» WHAT THIS TASK INVOLVES: Collect all lines containing the word "export" from the data.

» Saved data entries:
+++

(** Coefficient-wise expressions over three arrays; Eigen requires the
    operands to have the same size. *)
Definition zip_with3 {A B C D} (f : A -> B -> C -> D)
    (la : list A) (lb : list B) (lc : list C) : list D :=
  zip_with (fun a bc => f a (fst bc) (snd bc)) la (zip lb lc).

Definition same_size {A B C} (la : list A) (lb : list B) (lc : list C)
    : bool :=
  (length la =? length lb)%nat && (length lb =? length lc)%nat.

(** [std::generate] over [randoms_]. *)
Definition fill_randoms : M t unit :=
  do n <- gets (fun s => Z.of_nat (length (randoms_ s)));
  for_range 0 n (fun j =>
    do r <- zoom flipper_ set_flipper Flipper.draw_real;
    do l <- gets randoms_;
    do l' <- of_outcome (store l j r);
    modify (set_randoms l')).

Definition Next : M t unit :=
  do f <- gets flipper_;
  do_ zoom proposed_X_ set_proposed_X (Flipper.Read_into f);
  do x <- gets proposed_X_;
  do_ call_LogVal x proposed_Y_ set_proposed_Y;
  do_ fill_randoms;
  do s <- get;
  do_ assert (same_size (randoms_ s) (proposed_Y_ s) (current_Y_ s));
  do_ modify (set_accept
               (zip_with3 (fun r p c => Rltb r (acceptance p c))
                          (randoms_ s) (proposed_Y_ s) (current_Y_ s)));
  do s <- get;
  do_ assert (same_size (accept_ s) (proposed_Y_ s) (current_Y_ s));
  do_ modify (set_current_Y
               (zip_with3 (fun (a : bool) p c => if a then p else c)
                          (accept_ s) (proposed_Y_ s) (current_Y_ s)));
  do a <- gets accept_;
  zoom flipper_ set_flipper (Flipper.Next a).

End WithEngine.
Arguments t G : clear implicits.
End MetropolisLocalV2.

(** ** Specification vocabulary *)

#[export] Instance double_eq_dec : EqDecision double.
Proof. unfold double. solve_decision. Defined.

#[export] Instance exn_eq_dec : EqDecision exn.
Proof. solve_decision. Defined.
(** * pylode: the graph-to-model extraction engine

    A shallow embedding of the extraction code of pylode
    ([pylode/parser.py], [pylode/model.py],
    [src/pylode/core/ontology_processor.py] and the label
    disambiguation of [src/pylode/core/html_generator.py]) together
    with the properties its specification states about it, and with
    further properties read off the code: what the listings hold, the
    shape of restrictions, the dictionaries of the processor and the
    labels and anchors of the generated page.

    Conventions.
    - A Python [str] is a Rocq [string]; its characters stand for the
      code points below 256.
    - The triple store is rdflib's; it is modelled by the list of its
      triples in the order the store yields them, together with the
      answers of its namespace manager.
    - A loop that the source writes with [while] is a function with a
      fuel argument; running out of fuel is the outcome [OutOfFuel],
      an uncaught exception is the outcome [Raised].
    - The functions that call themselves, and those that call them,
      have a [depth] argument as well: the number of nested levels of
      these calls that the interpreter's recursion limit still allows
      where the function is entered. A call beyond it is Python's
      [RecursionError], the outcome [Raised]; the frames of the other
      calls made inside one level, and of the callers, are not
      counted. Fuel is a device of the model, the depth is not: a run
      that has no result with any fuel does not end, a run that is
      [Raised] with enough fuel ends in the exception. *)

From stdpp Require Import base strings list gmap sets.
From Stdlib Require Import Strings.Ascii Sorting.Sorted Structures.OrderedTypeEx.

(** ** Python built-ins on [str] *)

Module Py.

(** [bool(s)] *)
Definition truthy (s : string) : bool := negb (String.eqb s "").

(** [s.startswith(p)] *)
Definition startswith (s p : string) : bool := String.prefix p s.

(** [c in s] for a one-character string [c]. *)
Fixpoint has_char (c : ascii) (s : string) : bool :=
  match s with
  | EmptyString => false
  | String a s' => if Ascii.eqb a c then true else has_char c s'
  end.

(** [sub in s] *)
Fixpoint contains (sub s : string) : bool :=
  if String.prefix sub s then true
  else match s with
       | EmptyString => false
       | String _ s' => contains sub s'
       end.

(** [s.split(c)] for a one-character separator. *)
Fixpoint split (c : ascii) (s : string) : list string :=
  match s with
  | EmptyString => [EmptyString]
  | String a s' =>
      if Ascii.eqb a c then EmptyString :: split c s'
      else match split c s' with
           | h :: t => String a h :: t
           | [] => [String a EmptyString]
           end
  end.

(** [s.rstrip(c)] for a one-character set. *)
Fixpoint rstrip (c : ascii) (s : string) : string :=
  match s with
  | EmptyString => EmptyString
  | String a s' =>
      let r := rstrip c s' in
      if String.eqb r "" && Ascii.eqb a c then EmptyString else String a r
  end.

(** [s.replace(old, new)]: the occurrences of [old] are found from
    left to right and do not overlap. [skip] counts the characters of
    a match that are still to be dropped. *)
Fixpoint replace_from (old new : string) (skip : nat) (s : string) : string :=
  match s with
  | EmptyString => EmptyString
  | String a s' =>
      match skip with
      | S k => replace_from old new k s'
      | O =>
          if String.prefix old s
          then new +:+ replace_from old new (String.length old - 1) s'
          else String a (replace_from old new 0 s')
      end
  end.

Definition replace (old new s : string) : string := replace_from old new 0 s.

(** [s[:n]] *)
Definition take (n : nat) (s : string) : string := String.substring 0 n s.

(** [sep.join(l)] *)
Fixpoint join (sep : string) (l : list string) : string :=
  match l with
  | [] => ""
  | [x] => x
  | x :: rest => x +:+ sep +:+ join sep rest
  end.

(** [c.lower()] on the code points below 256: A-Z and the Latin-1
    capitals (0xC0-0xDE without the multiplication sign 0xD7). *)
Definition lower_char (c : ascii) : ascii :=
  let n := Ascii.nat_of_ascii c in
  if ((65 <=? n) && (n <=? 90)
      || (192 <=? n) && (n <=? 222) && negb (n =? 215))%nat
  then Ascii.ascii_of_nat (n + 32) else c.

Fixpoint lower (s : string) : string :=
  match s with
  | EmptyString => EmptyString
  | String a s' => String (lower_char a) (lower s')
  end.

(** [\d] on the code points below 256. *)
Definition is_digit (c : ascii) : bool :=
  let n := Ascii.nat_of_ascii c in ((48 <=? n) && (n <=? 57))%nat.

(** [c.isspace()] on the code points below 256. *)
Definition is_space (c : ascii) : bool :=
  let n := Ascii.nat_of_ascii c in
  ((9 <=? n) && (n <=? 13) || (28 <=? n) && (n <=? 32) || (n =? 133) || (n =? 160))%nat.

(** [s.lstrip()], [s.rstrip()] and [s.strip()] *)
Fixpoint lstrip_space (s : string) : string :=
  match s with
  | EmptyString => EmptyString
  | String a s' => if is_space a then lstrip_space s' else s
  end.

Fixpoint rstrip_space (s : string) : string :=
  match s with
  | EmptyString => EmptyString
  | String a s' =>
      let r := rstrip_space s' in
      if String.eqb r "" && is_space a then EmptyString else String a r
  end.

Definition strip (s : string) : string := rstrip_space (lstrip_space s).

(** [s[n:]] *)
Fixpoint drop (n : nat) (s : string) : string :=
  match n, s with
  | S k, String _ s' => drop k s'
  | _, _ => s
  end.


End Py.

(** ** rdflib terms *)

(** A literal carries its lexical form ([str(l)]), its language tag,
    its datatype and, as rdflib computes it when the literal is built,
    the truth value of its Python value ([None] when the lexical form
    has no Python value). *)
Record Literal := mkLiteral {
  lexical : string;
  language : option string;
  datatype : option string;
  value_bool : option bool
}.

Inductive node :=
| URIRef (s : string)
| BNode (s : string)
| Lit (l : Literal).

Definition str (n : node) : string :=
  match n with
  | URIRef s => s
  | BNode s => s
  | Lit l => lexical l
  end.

+++

» TASK ANSWER:
#[export] Instance double_eq_dec : EqDecision double.
#[export] Instance exn_eq_dec : EqDecision exn.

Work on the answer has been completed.